Blood single-cell RNA sequencing of fibrotic interstitial lung disease subtypes

SIP032
  • Project Leaders: Christopher Ryerson, Scott Tebbutt
  • Institutions: University of British Columbia (UBC)
  • Budget: $245637
  • Program/Competition: Sector Innovation Program
  • Genome Centre(s): Genome British Columbia
  • Fiscal Year: 2020
  • Status: Closed

Interstitial lung diseases (ILDs) are debilitating disorders that cause patients to slowly lose their lung function, resulting in shortness of breath, limited capacity for movement and, subsequently, death. Over 4,000 British Columbians currently suffer from ILD, yet not all of them receive proper therapy, partly due to difficulties in identifying the precise ILD subtype.

A correct diagnosis is crucial to administering proper therapy. Yet, nearly half of ILD patients report a delay in diagnosis of more than one year, which hinders optimal disease management and increases the risk of death. Moreover, drug treatment for Idiopathic pulmonary fibrosis, a subtype of ILD, costs ~$40k/year, whereas other ILD subtypes generally respond well to alternative medications that are ~90% cheaper.  Therefore, early and accurate diagnosis of ILD is critical to ensuring patients receive the right therapy and can provide significant cost savings for the healthcare system.

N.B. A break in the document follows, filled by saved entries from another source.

Definition run_ops (ops : list store_op) (s : store) : store := foldl (λ s o, run_op o s) s ops.

Lemma run_op_ok o s : store_ok s → store_ok (run_op o s).
Proof.
  destruct o; simpl; [apply createUpload_ok | apply uploadPart_ok | apply completeUpload_ok
                     | apply matchEntry_ok | apply evict_ok].
Qed.

Lemma run_ops_ok ops s : store_ok s → store_ok (run_ops ops s).
Proof. revert s; induction ops as [|o ops IH]; intros s Hs; [done|]. by apply IH, run_op_ok. Qed.

(** A store just opened on an empty directory. *)
Definition empty_store (t : Z) (tk : list Z) (rs : list (option Z)) (fs : list (option fault)) : store :=
  Store [] [] ∅ t tk rs fs.

Lemma empty_store_ok t tk rs fs : faults_ok (empty_store t tk rs fs) → store_ok (empty_store t tk rs fs).
Proof. intros Hf. constructor; simpl; try apply NoDup_nil_2; try done; by intros ? ?%elem_of_nil. Qed.

(** C3: after any sequence of store operations on an empty store, with any
    pattern of database, disk, network and entropy failures, every finalized
    cache entry has all of its parts on disk, no two entries share a key,
    version, scope and repository (nor an id), at most one upload is open per
    key, version, scope and repository, and no upload has finished more parts
    than it started. *)
Theorem store_runs_ok ops t tk rs fs :
  faults_ok (empty_store t tk rs fs) →
  let s := run_ops ops (empty_store t tk rs fs) in
  (∀ e, e ∈ entries s → 0 < ce_part_count e ∧
     ∀ i, 0 ≤ i < ce_part_count e → is_Some (folder_parts (ce_id e) s !! i)) ∧
  NoDup (ce_id <$> entries s) ∧ NoDup (entry_tuple <$> entries s) ∧
  NoDup (upload_tuple <$> uploads s) ∧
  (∀ u, u ∈ uploads s → 0 ≤ up_finished u ≤ up_started u).
Proof.
  intros Hf s. destruct (run_ops_ok ops _ (empty_store_ok _ _ _ _ Hf)) as [].
  split_and!; auto.
Qed.
End ops.

(** A run with a dropped connection in the middle of a part. *)
Definition sample_ops : list store_op :=
  [OpCreate "k" "v" "main" "7"; OpUpload 6 0 (Body "abc" None);
   OpUpload 6 1 (Body "d" (Some (errorf "unexpected EOF"))); OpUpload 6 1 (Body "def" None);
   OpComplete "k" "v" "main" "7"; OpMatch ["k"] "v" ["main"] "7"; OpEvict 0 3].

Lemma store_runs_ok_witness :
  let s := run_ops (H := sqlite_ref) sample_ops
             (empty_store 1000 [1; 2] [Some 5] [None; None; Some (Fault (errorf "database is locked") 0)]) in
  (∀ e, e ∈ entries s → 0 < ce_part_count e ∧
     ∀ i, 0 ≤ i < ce_part_count e → is_Some (folder_parts (ce_id e) s !! i)) ∧
  NoDup (ce_id <$> entries s) ∧ NoDup (entry_tuple <$> entries s) ∧
  NoDup (upload_tuple <$> uploads s) ∧
  (∀ u, u ∈ uploads s → 0 ≤ up_finished u ≤ up_started u).
Proof.
  apply (store_runs_ok (H := sqlite_ref)).
  repeat constructor; intros f [= <-]; reflexivity.
Defined.
(* ===== verification/CacheStoreSpec.v ===== *)
(** * What the cache store does

    Functional correctness of [CacheStore] when nothing fails: the upload,
    finalize and download round trip, lookup, and eviction. *)

From S2P Require Import Prelude GoErr GoStr CacheStore Sqlite CacheStoreInv.

Local Open Scope Z_scope.
Local Open Scope go_scope.

(** ** Streaming a finalized entry *)

(** The contents of parts [i .. i+n-1], in order. *)
Fixpoint cat_parts (m : gmap Z string) (i : Z) (n : nat) : string :=
  match n with
  | O => ""
  | S n => default "" (m !! i) +:+ cat_parts m (i + 1) n
  end.

(** What a reader has still to give. *)
Definition pending (m : gmap Z string) (p : partsReader) : string :=
  match pr_cur p with
  | Some c => c +:+ cat_parts m (pr_idx p + 1) (Z.to_nat (pr_partCount p - pr_idx p - 1))
  | None => cat_parts m (pr_idx p) (Z.to_nat (pr_partCount p - pr_idx p))
  end.

(** The parts ahead exist, and an open part is one of them. *)
Definition reader_ok (m : gmap Z string) (p : partsReader) : Prop :=
  (∀ i, pr_idx p ≤ i < pr_partCount p → is_Some (m !! i)) ∧
  (is_Some (pr_cur p) → pr_idx p < pr_partCount p).

(** An upload that got its first [n] parts and no others, in a store where
    nothing fails. *)
Record uploading (id : Z) (k v sc r : string) (n : Z) (parts : gmap Z string) (s : store) : Prop := {
  ul_faults : faults s = [];
  ul_ok : store_ok s;
  ul_row : UploadRow id k v sc r n n ∈ uploads s;
  ul_parts : folder_parts (format_int id) s = parts;
  ul_fresh : format_int id ∉ ce_id <$> entries s
}.

(** A client's chunk PUTs, in the order they arrive. *)
Fixpoint put_chunks (id : Z) (chunks : list (Z * string)) : M store unit :=
  match chunks with
  | [] => ret tt
  | (i, c) :: chunks => uploadPart id i (Body c None) ;;; put_chunks id chunks
  end.

(** A whole cache save: reserve, put the chunks, finalize. *)
Definition save (key version scope repoID : string) (chunks : list (Z * string)) : M store string :=
  let! '(id, created) := createUpload key version scope repoID in
  if created then put_chunks id chunks ;;; completeUpload key version scope repoID
  else throw (errorf "already exists").

(** A download, read in pieces of [k] bytes. *)
Definition fetch (fuel k : nat) (id : string) : M store (option (string * option goerror)) :=
  let! p := openDownload id in copy_out fuel k p.

(** ** Rules for a world without faults *)

Section no_faults.
Context {A : Type} (Q : result A → store → Prop) (s : store) (Hs : faults s = []).

Lemma wp_fallible_nf (c : M store A) : wp c Q s → wp (fallible c) Q s.
Proof using Hs. unfold wp, fallible, bind, next_fault. by rewrite Hs. Qed.
End no_faults.

Lemma wp_next_fault_nf (Q : result (option fault) → store → Prop) s :
  faults s = [] → Q (Ok None) s → wp next_fault Q s.
Proof. intros Hs. unfold wp, next_fault. by rewrite Hs. Qed.

Lemma next_fault_nf s : faults s = [] → next_fault s = (Ok None, s).
Proof. intros Hs. unfold next_fault. by rewrite Hs. Qed.

Lemma fallible_nf {A} (c : M store A) s : faults s = [] → fallible c s = c s.
Proof. intros Hs. unfold fallible, bind. by rewrite next_fault_nf. Qed.

Lemma wp_eq {A} (c : M store A) Q s r s' : c s = (r, s') → Q r s' → wp c Q s.
Proof. unfold wp. by intros ->. Qed.

(** ** Reading *)

Lemma open_part_nf m p s c :
  faults s = [] → folder_parts (pr_folder p) s = m → m !! pr_idx p = Some c →
  open_part p s = (Ok c, s).
Proof. intros Hs Hm Hc. unfold open_part. by rewrite fallible_nf, Hm, Hc. Qed.

Lemma str_take_nonempty k s : (0 < k)%nat → s ≠ "" → str_take k s ≠ "".
Proof. destruct k; [lia|]. by destruct s. Qed.

Lemma read_parts_spec m k s : faults s = [] → (0 < k)%nat → ∀ n p,
  n = Z.to_nat (pr_partCount p - pr_idx p) → folder_parts (pr_folder p) s = m → reader_ok m p →
  (pending m p = "" ∧ ∃ p', read_parts n k p s = (Ok (REOF, p'), s)) ∨
  (∃ bs p', read_parts n k p s = (Ok (RData bs, p'), s) ∧ bs ≠ "" ∧
     pending m p = bs +:+ pending m p' ∧ reader_ok m p' ∧ pr_folder p' = pr_folder p).
Proof.
  intros Hs Hk n. induction n as [|n IH]; intros [f pc idx cur] Hn Hm [Hp Hc]; simpl in *.
  - destruct cur as [c|]; [specialize (Hc ltac:(eauto)); lia|].
    rewrite (proj2 (Z.leb_le _ _)) by lia. left. split; [|by eexists].
    unfold pending; simpl. by rewrite <-Hn.
  - assert (idx < pc) as Hlt by lia.
    assert (∀ c, pending m (PartsReader f pc idx (Some c)) =
                 c +:+ pending m (PartsReader f pc (idx + 1) None)) as Hpend.
    { intros c. unfold pending; simpl. do 2 f_equal. lia. }
    assert (∃ c, pending m (PartsReader f pc idx cur) = pending m (PartsReader f pc idx (Some c)) ∧
      read_parts (S n) k (PartsReader f pc idx cur) s =
      read_parts (S n) k (PartsReader f pc idx (Some c)) s) as (c & Hpc & Hrc).
    { destruct cur as [c|]; [by exists c|]. destruct (Hp idx) as [c Hci]; [lia|]. exists c. split.
      - rewrite Hpend. unfold pending; simpl. rewrite <-Hn. cbn [cat_parts]. rewrite Hci. simpl.
        do 2 f_equal. lia.
      - cbn [read_parts pr_cur pr_partCount pr_idx pr_folder].
        rewrite (proj2 (Z.leb_gt _ _)) by lia. unfold catch.
        by rewrite (open_part_nf m _ _ c). }
    change (let step := _ in _) with (read_parts (S n) k (PartsReader f pc idx cur)) in *.
    cbn [read_parts pr_cur pr_partCount pr_idx pr_folder] in Hrc |- *.
    rewrite Hpc, Hpend. cbn [pr_cur] in Hrc. setoid_rewrite Hrc. unfold bind.
    rewrite next_fault_nf by done. destruct c as [|a c].
    + apply (IH (PartsReader f pc (idx + 1) None)); simpl; [lia|done|].
      split; simpl; [intros; apply Hp; lia | intros [? ?]; done].
    + right. eexists _, _. split; [reflexivity|]. split; [by apply str_take_nonempty|].
      rewrite Hpend, <-str_app_assoc, str_take_drop. split; [done|]. split; [|done].
      split; simpl; [done | intros; lia].
Qed.

Lemma copy_out_spec m k s : faults s = [] → (0 < k)%nat → ∀ fuel p,
  folder_parts (pr_folder p) s = m → reader_ok m p → (String.length (pending m p) < fuel)%nat →
  copy_out fuel k p s = (Ok (Some (pending m p, None)), s).
Proof.
  intros Hs Hk fuel. induction fuel as [|fuel IH]; intros p Hm Hok Hlen; [lia|].
  cbn [copy_out]. unfold bind, pr_read.
  destruct (read_parts_spec m k s Hs Hk (Z.to_nat (pr_partCount p - pr_idx p)) p)
    as [(E & p' & ->)|(bs & p' & -> & Hbs & Hp & Hok' & Hf)]; [done..| |].
  - by rewrite E.
  - rewrite Hp, str_length_app in Hlen. destruct bs as [|c bs]; [done|]. simpl in Hlen.
    rewrite IH; [|by rewrite Hf|done|lia]. simpl. by rewrite Hp.
Qed.

(** ** Uploading *)

Lemma in_filter_head {A} (P : A → Prop) `{∀ x, Decision (P x)} (l : list A) x :
  x ∈ l → P x → ∃ y, filter P l = y :: tail (filter P l) ∧ y ∈ l ∧ P y.
Proof.
  intros Hx HP. assert (x ∈ filter P l) as Hf by by apply list_elem_of_filter.
  destruct (filter P l) as [|y m] eqn:E; [by apply elem_of_nil in Hf|].
  exists y. split; [done|]. assert (y ∈ filter P l) as Hy by (rewrite E; left).
  apply list_elem_of_filter in Hy. tauto.
Qed.

(** The only row with the value of [x] under a key without duplicates. *)
Lemma filter_unique {A B} (f : A → B) (P : A → Prop) `{∀ x, Decision (P x)} (l : list A) x :
  NoDup (f <$> l) → x ∈ l → P x → (∀ y, y ∈ l → P y → f y = f x) → head (filter P l) = Some x.
Proof.
  intros Hnd Hx HP Hf. destruct (in_filter_head P l x Hx HP) as (y & E & Hy & HPy).
  rewrite E. simpl. f_equal. eapply NoDup_fmap_eq; eauto.
Qed.

Lemma scan_row_nf {A} (rows : store → list A) s r :
  faults s = [] → head (rows s) = Some r → scan_row rows s = (Ok r, s).
Proof. intros Hs Hr. unfold scan_row. rewrite fallible_nf by done. by destruct (rows s); simplify_eq/=. Qed.

Lemma scan_row_none {A} (rows : store → list A) s :
  faults s = [] → rows s = [] → scan_row rows s = (Err err_no_rows, s).
Proof. intros Hs Hr. unfold scan_row. by rewrite fallible_nf, Hr. Qed.

(** What [uploadPart] does to the tables and the disk. *)
Definition with_part (id i : Z) (data : string) (s : store) : store :=
  set_uploads (fmap (λ u, if decide (up_id u = id) then finish_part u else u))
  (set_blobs (λ b, <[format_int id := <[i := data]> (default ∅ (b !! format_int id))]> b)
  (set_blobs (λ b, <[format_int id := <[i := ""]> (default ∅ (b !! format_int id))]> b)
  (set_blobs (λ b, <[format_int id := default ∅ (b !! format_int id)]> b)
  (set_uploads (fmap (λ u, if decide (up_id u = id) then start_part u else u)) s)))).

Lemma uploadPart_run id i data s u :
  faults s = [] → u ∈ uploads s → up_id u = id →
  uploadPart id i (Body data None) s = (Ok tt, with_part id i data s).
Proof.
  intros Hs Hu Hid. unfold uploadPart, catch, bind, select_upload_by_id.
  destruct (in_filter_head (λ u, up_id u = id) (uploads s) u Hu Hid) as (y & E & _ & _).
  rewrite (scan_row_nf _ s y) by (try done; by rewrite E).
  unfold map_upload, mkdir_parts, create_part, copy_part, modify, bind.
  do 3 (rewrite fallible_nf by done; simpl).
  rewrite next_fault_nf by done. simpl. do 2 (rewrite fallible_nf by done; simpl). done.
Qed.

Lemma with_part_parts id i data s :
  folder_parts (format_int id) (with_part id i data s) =
  <[i := data]> (folder_parts (format_int id) s).
Proof.
  unfold folder_parts, with_part; simpl. rewrite !lookup_insert_eq. simpl.
  by rewrite insert_insert_eq.
Qed.

Lemma uploadPart_uploading id k v sc r n parts i data s :
  uploading id k v sc r n parts s →
  ∃ s', uploadPart id i (Body data None) s = (Ok tt, s') ∧ entries s' = entries s ∧
    uploading id k v sc r (n + 1) (<[i := data]> parts) s'.
Proof.
  intros [Hs Hok Hrow Hparts Hfresh]. eexists. split_and!.
  - eapply uploadPart_run; [done | exact Hrow | done].
  - done.
  - constructor; try done.
    + pose proof (uploadPart_ok id i (Body data None) s Hok) as Hok'.
      by erewrite uploadPart_run in Hok' by done.
    + simpl. apply list_elem_of_fmap. exists (UploadRow id k v sc r (n + 1) n).
      split; [simpl; by rewrite decide_True|]. apply list_elem_of_fmap.
      exists (UploadRow id k v sc r n n). split; [simpl; by rewrite decide_True | done].
    + by rewrite with_part_parts, Hparts.
Qed.

Lemma put_chunks_uploading id k v sc r chunks : ∀ n parts s,
  uploading id k v sc r n parts s →
  ∃ s', put_chunks id chunks s = (Ok tt, s') ∧ entries s' = entries s ∧
    uploading id k v sc r (n + Z.of_nat (length chunks))
      (foldl (λ m '(i, c), <[i := c]> m) parts chunks) s'.
Proof.
  induction chunks as [|[i c] chunks IH]; intros n parts s Hul; cbn [put_chunks foldl length].
  - exists s. rewrite Z.add_0_r. done.
  - destruct (uploadPart_uploading id k v sc r n parts i c s Hul) as (s1 & E1 & He1 & Hul1).
    destruct (IH _ _ _ Hul1) as (s2 & E2 & He2 & Hul2). exists s2. unfold bind.
    rewrite E1, E2. split; [done|]. split; [congruence|].
    by replace (n + Z.of_nat (S (length chunks))) with (n + 1 + Z.of_nat (length chunks)) by lia.
Qed.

To address the need for better ILD diagnosis, this project aims to identify diagnostic cellular markers that can accurately distinguish between subtypes of ILD. To date, the project team has completed analysis for 32 ILD blood samples and identified ILD subtype-specific cell types and genes that have biomarker potentials with both biological and clinical relevance. Further analysis for a complete data set is underway and will be used to set up a multi-centre study to validate the clinical utility  of the identified biomarkers, TMEM176B.